Stunting is a condition characterised by a low height to age ratio, due to chronic malnutrition. This condition is linked to hypertension, diabetes, and low brain development. Ultimately, this is the result of malnutrition: Bad performance in school and low productivity while working. This costs the Indian economy $12 billion dollars per year, due to loss of productivity and healthcare expenditure. The government also pumps funds into the food programmes that may not reach women and children, because of family mentalities. Another part of the challenge is to provide a balanced diet, as many Indians face a shortage of proteins and micronutrients in their daily diet.

Authorities to the rescue

All this led to the launch of a National Nutrition Mission (NNM) on December 1, 2017. The main objective of the programme is to reduce stunting, malnutrition and wasting by two percent per year among 100 million people. The mission also aims to decrease anaemia in children, adolescent girls and women by three percent a year. Besides this, the NNM also has the provisions to provide all the food required to cut down stunting, wasting, anaemia and malnutrition; provide an effective delivery system for the same and also to keep a constant watch on the implementation of this scheme.
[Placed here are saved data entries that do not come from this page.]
(* ===== verification/TcArenaTheorems.v ===== *)
(** * tcmalloc: theorems about the metadata allocators *)

From S2P Require Import Prelude.
From S2P Require Import TcCommon.
From S2P Require Import TcLinkedList.
From S2P Require Import TcLinkedListCorrect.
From S2P Require Import TcSystemAlloc.
From S2P Require Import TcSystemAllocCorrect.
From S2P Require Import TcSystemAllocTheorems.
From S2P Require Import TcArena.
From S2P Require Import TcArenaCorrect.

Section Histories.
Context (cfg : config) {OS : Type} `{!SystemMemory OS} {HSL : SystemMemoryLaws OS}.

(** ** Arenas *)

(** The histories of an arena: the blocks that it returned, with the sizes that
    were asked for. *)
Inductive arena_history (o : OS) : list block → Arena (OS := OS) → Prop :=
  | arena_history_new : arena_history o [] (new_Arena o)
  | arena_history_alloc B s n p s' :
      arena_history o B s → 0 < n < 2 ^ 47 → Alloc cfg n s = Done (p, s') →
      arena_history o ((p, n) :: B) s'.

(** The system answers every request. *)
Lemma system_answers B n s :
  arena_ok B s → 0 < n < 2 ^ 48 → system_gives cfg n s ∨
  ∃ o', SystemAlloc (Z.max n kAllocIncrement) (kPageSize cfg) false (system s) = Done (None, o').
Proof.
  intros Hok Hn. destruct (kPageSize_pow cfg) as [Ep Hsh].
  assert (0 < Z.max n kAllocIncrement < 2 ^ 64) as Hask
    by (unfold kAllocIncrement; change (128 ≪ 10) with 131072; lia).
  pose proof (system_alloc_law _ (kPageShift cfg) false _ (ar_system _ _ Hok) Hask ltac:(lia)) as Hw.
  apply wp_total_done in Hw as (r & o' & E & _). rewrite <-Ep in E.
  destruct r as [[p m]|]; [left; by exists p, m, o'|right; by exists o'].
Qed.

Lemma Alloc_done n B s p s' :
  arena_ok B s → 0 < n < 2 ^ 47 → Alloc cfg n s = Done (p, s') → arena_ok ((p, round8 n) :: B) s'.
Proof.
  intros Hok Hn E. apply (wp_done _ _ _ _ _ _ E (Alloc_spec cfg Crashing n B s Hok Hn (or_intror I))).
Qed.

Lemma arena_history_ok o B s :
  system_ok o → arena_history o B s → arena_ok ((λ b, (b.1, round8 b.2)) <$> B) s ∧ Forall (λ b, 0 < b.2) B.
Proof.
  intros Ho. induction 1 as [|B s n p s' Hh [IH IHp] Hn E]; [split; [by apply arena_new|constructor]|].
  split; [simpl; by eapply Alloc_done|]. constructor; [simpl; lia|done].
Qed.

(** C22: The blocks an arena returns are aligned, lie in memory that the system
    gave to it, and never overlap, for any sequence of sizes and any system that
    keeps its promises.  A call fails only if the system has no memory for it. *)
Theorem arena_blocks_disjoint o B s :
  system_ok o → arena_history o B s →
  Forall (λ b, 0 < b.1 ∧ b.1 mod 8 = 0 ∧ b.1 + b.2 < 2 ^ 48 ∧ ∀ a, inside_block b a → given (system s) a) B ∧
  ForallOrdPairs disjoint_blocks B ∧
  ∀ n, 0 < n < 2 ^ 47 → (∃ p s', Alloc cfg n s = Done (p, s')) ∨
    (∃ o', SystemAlloc (Z.max (round8 n) kAllocIncrement) (kPageSize cfg) false (system s) = Done (None, o')).
Proof.
  intros Ho Hh. destruct (arena_history_ok o B s Ho Hh) as [Hok Hpos]. split_and!.
  - pose proof (ar_blocks _ _ Hok) as Hb. rewrite Forall_fmap in Hb. eapply Forall_impl; [done|].
    intros [p n] (H1 & H2 & H3 & H4 & H5). simpl in *. destruct (round8_bounds n) as [Hr _].
    split_and!; [done|done|lia|]. intros a Ha. apply H5. unfold inside_block in *. simpl in *. lia.
  - pose proof (ar_apart _ _ Hok) as Hap. clear Hok Hh. induction B as [|b B IH]; [constructor|].
    apply Forall_cons in Hpos as [Hb Hpos]. inversion Hap as [|? ? Hall Hap']; subst.
    constructor; [|by apply IH]. rewrite Forall_fmap in Hall. eapply Forall_impl; [done|].
    intros c. unfold disjoint_blocks. simpl.
    destruct (round8_bounds b.2) as [? _]. destruct (round8_bounds c.2) as [? _]. lia.
  - intros n Hn. destruct (round8_bounds n) as [Hr _].
    destruct (system_answers _ (round8 n) s Hok ltac:(lia)) as [Hg|Hno]; [left|by right].
    destruct (wp_total_done _ _ _ (Alloc_spec cfg Total n _ s Hok Hn (or_intror Hg))) as (p & s' & E & _). eauto.
Qed.

(** ** Object allocators *)

Context (sizeof_T : Z) (HT : 0 < sizeof_T < 2 ^ 40).
Local Abbreviation PHA := (PageHeapAllocator (OS := OS)).

(** The histories of an object allocator: the objects in use.  Clients write to
    their objects. *)
Inductive pool_history : gset Z → PHA → Prop :=
  | pool_history_init o B s s' :
      system_ok o → arena_history o B (arena_ s) → pha_Init cfg sizeof_T s = Done (tt, s') → pool_history ∅ s'
  | pool_history_new L s p s' :
      pool_history L s → pha_New cfg sizeof_T s = Done (p, s') → pool_history ({[p]} ∪ L) s'
  | pool_history_delete L s p s' :
      pool_history L s → p ∈ L → pha_Delete p s = Done (tt, s') → pool_history (L ∖ {[p]}) s'
  | pool_history_write L s p v :
      pool_history L s → p ∈ L →
      pool_history L (mk_pha (arena_ s) (free_list_ s) (stats_ s) (<[p := v]> (object_words s))).

Lemma pool_history_ok L s : pool_history L s → pha_ok sizeof_T s L 0.
Proof.
  induction 1 as [o B s s' Ho Hh E|L s p s' Hh IH E|L s p s' Hh IH Hp E|L s p v Hh IH Hp].
  - destruct (arena_history_ok o B _ Ho Hh) as [Hok _].
    eapply pha_weaken; [|exact (wp_done _ _ _ _ _ _ E (pha_Init_spec cfg sizeof_T HT _ s Hok))]. lia.
  - destruct (wp_done _ _ _ _ _ _ E (pha_New_spec cfg sizeof_T HT Crashing s L 0 IH (or_intror I))) as (_ & _ & H & _).
    eapply pha_weaken; [|exact H]. lia.
  - eapply pha_weaken; [|exact (wp_done _ _ _ _ _ _ E (pha_Delete_spec sizeof_T HT s L 0 p IH Hp))]. lia.
  - by apply pha_client_write.
Qed.

(** C21: An object allocator never gives out an object that is in use: whatever
    its clients allocate, free and write to their objects, the objects in use
    are different, aligned and do not overlap, and the count of objects in use
    is exact.  A new object is none of those in use, and there is one unless the
    system has no memory; freeing always succeeds. *)
Theorem object_pool_safe L s :
  pool_history L s →
  (∀ p, p ∈ L → 0 < p ∧ p mod 8 = 0 ∧ p + sizeof_T < 2 ^ 48) ∧
  (∀ p q, p ∈ L → q ∈ L → p ≠ q → p + sizeof_T ≤ q ∨ q + sizeof_T ≤ p) ∧
  in_use (stats_ s) = u64 (Z.of_nat (size L)) ∧
  ((∃ p s', pha_New cfg sizeof_T s = Done (p, s') ∧ p ≠ 0 ∧ p ∉ L) ∨
    (∃ o', SystemAlloc (Z.max (round8 sizeof_T) kAllocIncrement) (kPageSize cfg) false (system (arena_ s))
      = Done (None, o'))) ∧
  (∀ p, p ∈ L → ∃ s', pha_Delete p s = Done (tt, s')).
Proof.
  intros Hh. pose proof (pool_history_ok L s Hh) as Hok.
  destruct (pha_objects sizeof_T HT s L 0 Hok) as (H1 & H2 & H3). split_and!; [done|done|done| |].
  - pose proof Hok as (B & F & Har & _). destruct (round8_bounds sizeof_T) as [Hr _].
    destruct (system_answers _ (round8 sizeof_T) _ Har ltac:(lia)) as [Hg|Hno]; [left|by right].
    destruct (wp_total_done _ _ _ (pha_New_spec cfg sizeof_T HT Total s L 0 Hok (or_intror Hg)))
      as (p & s' & E & Hp & HpL & _). eauto.
  - intros p Hp. by eexists.
Qed.
End Histories.

(** ** An arena of the system allocator *)

Definition example_system : SysAlloc (K := list event) := new_SysAlloc [].
#[local] Instance example_memory : SystemMemory (SysAlloc (K := list event)) := SysAlloc_memory example_config.
#[local] Instance example_memory_laws : SystemMemoryLaws (SysAlloc (K := list event)) := SysAlloc_laws example_config.

Lemma example_system_ok : system_ok example_system.
Proof. apply new_SysAlloc_ok. exact I. Qed.

Lemma arena_blocks_disjoint_witness :
  ∃ p q s, arena_history example_config example_system [(q, 200000); (p, 20)] s ∧
    disjoint_blocks (q, 200000) (p, 20).
Proof.
  assert (∃ p s1 q s2, Alloc example_config 20 (new_Arena example_system) = Done (p, s1) ∧
    Alloc example_config 200000 s1 = Done (q, s2)) as (p & s1 & q & s2 & E1 & E2).
  { eexists _, _, _, _. split; [vm_compute; reflexivity|vm_compute; reflexivity]. }
  assert (arena_history example_config example_system [(q, 200000); (p, 20)] s2) as Hh.
  { apply (arena_history_alloc _ _ _ s1); [|lia|exact E2].
    apply (arena_history_alloc _ _ _ (new_Arena example_system)); [constructor|lia|exact E1]. }
  exists p, q, s2. split; [done|].
  destruct (arena_blocks_disjoint example_config example_system _ s2 example_system_ok Hh) as (_ & Hap & _).
  inversion Hap as [|? ? Hall _]; subst. by apply Forall_cons in Hall as [? _].
Defined.

Lemma object_pool_safe_witness :
  ∃ s0 p s1,
    pha_Init example_config 96 (mk_pha (new_Arena example_system) 99 (mk_stats 9 9) ∅) = Done (tt, s0) ∧
    pha_New example_config 96 s0 = Done (p, s1) ∧ in_use (stats_ s1) = 1 ∧ p mod 8 = 0.
Proof.
  assert (∃ s0 p s1,
    pha_Init example_config 96 (mk_pha (new_Arena example_system) 99 (mk_stats 9 9) ∅) = Done (tt, s0) ∧
    pha_New example_config 96 s0 = Done (p, s1)) as (s0 & p & s1 & E0 & E1).
  { eexists _, _, _. split; [vm_compute; reflexivity|vm_compute; reflexivity]. }
  assert (pool_history example_config 96 ({[p]} ∪ ∅) s1) as Hh.
  { eapply pool_history_new; [|exact E1].
    refine (pool_history_init example_config 96 example_system [] _ s0 example_system_ok _ E0). constructor. }
  exists s0, p, s1. split; [done|]. split; [done|].
  destruct (object_pool_safe example_config 96 ltac:(lia) _ _ Hh) as (H1 & _ & H3 & _).
  clear E0 E1 Hh. assert (({[p]} ∪ ∅ : gset Z) = {[p]}) as Hs by set_solver.
  rewrite Hs, size_singleton in H3. split; [exact H3|]. apply H1. set_solver.
Defined.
The NNM is being allocated a budget of ?9,046.17 crores over a period of three years. It will be a combined project of the Ministries of Women & Child Development, Health & Family Welfare along with the Water and Sanitation ministry. The Mission will have an information technology base.

A report by ASSOCHAM and EY, which revealed that around four percent of the GDP is lost to malnutrition, has advised a diversification of the crops produced. It takes the example of millets, which are more nutritious than rice and wheat but are generally categorised as the ‘poor man’s crop.’ The report also provided suggestions on food fortification: The act of adding micronutrients to crops as a public health measure. These measures, along with the NNM may prove to be the necessary steps required to usher in a new era of food security in India.